Eigentlich ist Andrés Rivarola nur einer von vielen arbeitslosen Einwohnern in Buenos Aires, der in den 30er Jahren des 20. Jahrhunderts von der Hand in den Mund lebt. Sein Alltag besteht aus Treffen mit Bekannten in Bars, der Hoffnung auf ein Leben mit der schönen Rusita und dem Plan, mit einem selbst geschriebenen Tango Geld zu verdienen. Als er von einem zwielichtigen Fleischhändler den bezahlten Auftrag bekommt, den berühmten Fußballspieler Bernabé Ferreyra zu seinem Verein zurückzuholen, sieht er sich plötzlich in dubiose Machenschaften verstrickt und, gemeinsam mit Rusita, mit den Details eines Mordes konfrontiert, die eigentlich verschleiert bleiben sollten.
Mit diesem Mord an der jungen Mercedes und seiner Aufklärung durch die Polizei beleuchtet Caparrós die Chancenungleichheit, Korruption und die Willkür, die in dieser Zeit den Schmelztiegel zahlreicher Nationen, Argentinien, beherrschen. Aus dem Blickwinkel seines Protagonisten Rivarola lässt der Autor sehr eindrücklich das farbenfrohe, laute Leben in Buenos Aires im Jahr 1933 vor den Lesern erstehen.

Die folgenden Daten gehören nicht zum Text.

(* ===== verification/SyncStatusProps.v ===== *)
(** * The health record of the synchroniser

    The ring of failure times that [GET /api/sync/status] counts. *)

From S2P Require Import Prelude GoString Config Syncer.

(** ** The error ring *)

Definition newer (cutoff : Z) (l : list Z) : list Z := bfilter (λ t, (cutoff <? t)%Z) l.
Definition last_n {A} (n : nat) (l : list A) : list A := drop (length l - n) l.

Lemma last_n_all {A} n (l : list A) : (length l <= n)%nat → last_n n l = l.
Proof. intros H. unfold last_n. by replace (length l - n)%nat with 0%nat by lia. Qed.
Lemma last_n_cons {A} n x (l : list A) : (n <= length l)%nat → last_n n (x :: l) = last_n n l.
Proof. intros H. unfold last_n. simpl length. by replace (S (length l) - n)%nat with (S (length l - n)) by lia. Qed.
Lemma length_last_n {A} n (l : list A) : length (last_n n l) = min n (length l).
Proof. unfold last_n. rewrite length_drop. lia. Qed.
Lemma last_n_snoc {A} n (l : list A) x : last_n (S n) (last_n (S n) l ++ [x]) = last_n (S n) (l ++ [x]).
Proof.
  destruct (decide (length l <= S n)%nat); [by rewrite (last_n_all (S n) l)|].
  unfold last_n. rewrite !length_app, length_drop. simpl.
  rewrite drop_app_le by (rewrite length_drop; lia). rewrite drop_drop.
  rewrite (drop_app_le l) by lia. do 2 f_equal. lia.
Qed.
Lemma StronglySorted_sublist {A} (R : relation A) l k : sublist l k → StronglySorted R k → StronglySorted R l.
Proof.
  induction 1 as [|x l k Hlk IH|x l k Hlk IH]; intros Hs; [done| |]; apply StronglySorted_inv in Hs as [Hs Hall]; [|auto].
  constructor; [auto|]. rewrite Forall_forall in *. intros y Hy. apply Hall. eapply elem_of_submseteq; [exact Hy|by apply sublist_submseteq].
Qed.

Lemma newer_app c l k : newer c (l ++ k) = newer c l ++ newer c k.
Proof. apply bfilter_app. Qed.
Lemma newer_newer c d l : (c <= d)%Z → newer d (newer c l) = newer d l.
Proof.
  intros H. induction l as [|x l IH]; [done|]. simpl. destruct (Z.ltb_spec c x); simpl.
  - by rewrite IH.
  - by rewrite IH, (proj2 (Z.ltb_ge d x)) by lia.
Qed.
Lemma newer_all c x l : StronglySorted Z.le (x :: l) → (c < x)%Z → newer c (x :: l) = x :: l.
Proof.
  intros [Hs Hall]%StronglySorted_inv Hx. apply bfilter_all. rewrite Forall_forall in Hall.
  intros y [->|Hy]%elem_of_cons; apply Z.ltb_lt; [done|]. specialize (Hall y Hy). lia.
Qed.
Lemma newer_last_n c n l : StronglySorted Z.le l → newer c (last_n n l) = last_n n (newer c l).
Proof.
  induction l as [|x l IH]; intros Hs; [by unfold last_n; rewrite !drop_nil|].
  pose proof Hs as [Hs' _]%StronglySorted_inv. specialize (IH Hs').
  destruct (Z.ltb_spec c x) as [Hx|Hx].
  - rewrite (newer_all c x l Hs Hx). apply bfilter_all. intros y Hy.
    assert (Hin : y ∈ newer c (x :: l)) by (rewrite newer_all by done; eapply elem_of_submseteq; [exact Hy|apply sublist_submseteq, sublist_drop]).
    by apply elem_of_bfilter in Hin as [? _].
  - assert (Hc : newer c (x :: l) = newer c l) by (simpl; by rewrite (proj2 (Z.ltb_ge c x)) by lia).
    rewrite Hc. pose proof (List.filter_length_le (λ t, (c <? t)%Z) l) as Hle. fold (newer c l) in Hle.
    destruct (decide (length l < n)%nat).
    + rewrite (last_n_all n (x :: l)) by (simpl; lia). by rewrite (last_n_all n (newer c l)) by lia.
    + rewrite last_n_cons by lia. apply IH.
Qed.

Lemma first_after_shift c i l : first_after c i l = if existsb (λ t, (c <? t)%Z) l then (i + first_after c 0 l)%nat else 0%nat.
Proof.
  revert i. induction l as [|x l IH]; intros i; [done|]. simpl. destruct (c <? x)%Z; simpl; [lia|].
  rewrite (IH (S i)), (IH 1%nat). destruct (existsb _ l); [lia|done].
Qed.
(** Dropping up to the first newer time stamp keeps exactly the newer ones. *)
Lemma drop_first_after c l x :
  StronglySorted Z.le (l ++ [x]) → (c < x)%Z → drop (first_after c 0 (l ++ [x])) (l ++ [x]) = newer c (l ++ [x]).
Proof.
  induction l as [|y l IH]; intros Hs Hx.
  { simpl. by rewrite (proj2 (Z.ltb_lt c x)). }
  cbn [app]. destruct (Z.ltb_spec c y) as [Hy|Hy].
  - rewrite newer_all by done. simpl. by rewrite (proj2 (Z.ltb_lt c y)).
  - cbn [app] in Hs. pose proof Hs as [Hs' _]%StronglySorted_inv. specialize (IH Hs' Hx).
    assert (Hc : newer c (y :: l ++ [x]) = newer c (l ++ [x])) by (simpl; by rewrite (proj2 (Z.ltb_ge c y)) by lia).
    rewrite Hc, <- IH. simpl first_after. rewrite (proj2 (Z.ltb_ge c y)) by lia. rewrite first_after_shift.
    replace (existsb _ (l ++ [x])) with true; [done|]. symmetry. apply existsb_exists. exists x.
    split; [apply in_or_app; right; by left|by apply Z.ltb_lt].
Qed.

(** ** The health record over a history of passes *)

(** The ring after failures at the given times. *)
Definition ring (failures : list Z) : list Z := foldl (λ l t, push t l) [] failures.

Lemma push_sorted t l :
  StronglySorted Z.le (l ++ [t]) → push t l = last_n 48 (newer (t - hour) (l ++ [t])).
Proof.
  intros Hs. unfold push. assert (Hh : (t - hour < t)%Z) by (unfold hour; lia).
  replace (if Nat.ltb 0 _ then _ else _) with (newer (t - hour) (l ++ [t])).
  - change (errorRingSize * 4)%nat with 48%nat. unfold last_n. destruct (Nat.ltb_spec 48 (length (newer (t - hour) (l ++ [t])))); [done|].
    by replace (length (newer (t - hour) (l ++ [t])) - 48)%nat with 0%nat by lia.
  - rewrite <- (drop_first_after _ _ _ Hs Hh). by destruct (first_after _ _ _).
Qed.

Lemma ring_spec hist t :
  StronglySorted Z.le (hist ++ [t]) → ring (hist ++ [t]) = last_n 48 (newer (t - hour) (hist ++ [t])).
Proof.
  revert t. induction hist as [|x hist IH] using rev_ind; intros t Hs.
  { apply (push_sorted t []). exact Hs. }
  unfold ring in *. rewrite foldl_app. cbn [foldl].
  assert (Hs1 : StronglySorted Z.le (hist ++ [x])) by (by apply StronglySorted_app_1_l in Hs).
  assert (Hxt : (x <= t)%Z).
  { eapply (StronglySorted_app_1_elem_of Z.le _ _ x t Hs); [apply elem_of_app; right|]; by apply list_elem_of_singleton. }
  rewrite (IH x Hs1). rewrite push_sorted.
  - rewrite newer_app, newer_last_n.
    + rewrite newer_newer by lia. rewrite (newer_app _ (hist ++ [x])).
      assert (Ht : newer (t - hour) [t] = [t]) by (simpl; by rewrite (proj2 (Z.ltb_lt (t - hour) t)) by (unfold hour; lia)).
      rewrite Ht. apply last_n_snoc.
    + eapply StronglySorted_sublist; [apply bfilter_sublist|done].
  - eapply StronglySorted_sublist; [|exact Hs]. apply sublist_app; [|done].
    etrans; [apply sublist_drop|apply bfilter_sublist].
Qed.

(** C23: The failure count of the health record is exact up to 48: whatever
    the history of failed passes (their times do not go back), the number that
    [GET /api/sync/status] reports at [now] is the number of failures in the
    last hour, or 48 when there were more; and the ring never holds more than
    48 time stamps. *)
Theorem ErrorsLastHour_counts hist now :
  StronglySorted Z.le (hist ++ [now]) →
  countSince (now - hour) (ring hist) = min 48 (countSince (now - hour) hist) ∧ (length (ring hist) <= 48)%nat.
Proof.
  intros Hs. destruct hist as [|x l] using rev_ind; [by split; simpl; [|lia]|]. clear IHl.
  assert (Hxt : (x <= now)%Z).
  { eapply (StronglySorted_app_1_elem_of Z.le _ _ x now Hs); [apply elem_of_app; right|]; by apply list_elem_of_singleton. }
  assert (Hs1 : StronglySorted Z.le (l ++ [x])) by (by apply StronglySorted_app_1_l in Hs).
  rewrite (ring_spec l x Hs1). split; [|rewrite length_last_n; lia].
  unfold countSince. fold (newer (now - hour) (last_n 48 (newer (x - hour) (l ++ [x])))).
  fold (newer (now - hour) (l ++ [x])).
  rewrite newer_last_n by (eapply StronglySorted_sublist; [apply bfilter_sublist|done]).
  rewrite length_last_n. by rewrite newer_newer by lia.
Qed.

(** One failure a minute for an hour: 59 are in the window, 48 are reported. *)
Definition minutely : list Z := map (λ i, (Z.of_nat i * 60000000000)%Z) (seq 0 60).
Lemma ErrorsLastHour_saturates :
  countSince (3600000000001 - hour) (ring minutely) = 48%nat ∧
  countSince (3600000000001 - hour) minutely = 59%nat.
Proof. vm_compute. done. Qed.

Lemma ErrorsLastHour_counts_witness :
  countSince (90 - hour) (ring [10; 20; 20]%Z) = min 48 (countSince (90 - hour) [10; 20; 20]%Z) ∧
  (length (ring [10; 20; 20]%Z) <= 48)%nat.
Proof. apply (ErrorsLastHour_counts [10; 20; 20]%Z 90). repeat constructor; lia. Defined.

Politische und kulturelle Hintergründe sind akribisch recherchiert und geben eine markante historische Kulisse, in welche das Mordereignis eingebettet ist.
Der Schreibstil Martín Caparrós´ entspricht in seiner Ruhe dem Fatalismus Rivarolas und nutzt den Hang zur Ironie des Antihelden. Selbst wenn europäischen Lesern vielleicht manche im Roman auftauchende gesellschaftliche Anspielung verborgen bleibt - „Väterland" ist das brillante Gemälde einer Epoche Südamerikas, die auch heute noch nicht verschwunden scheint.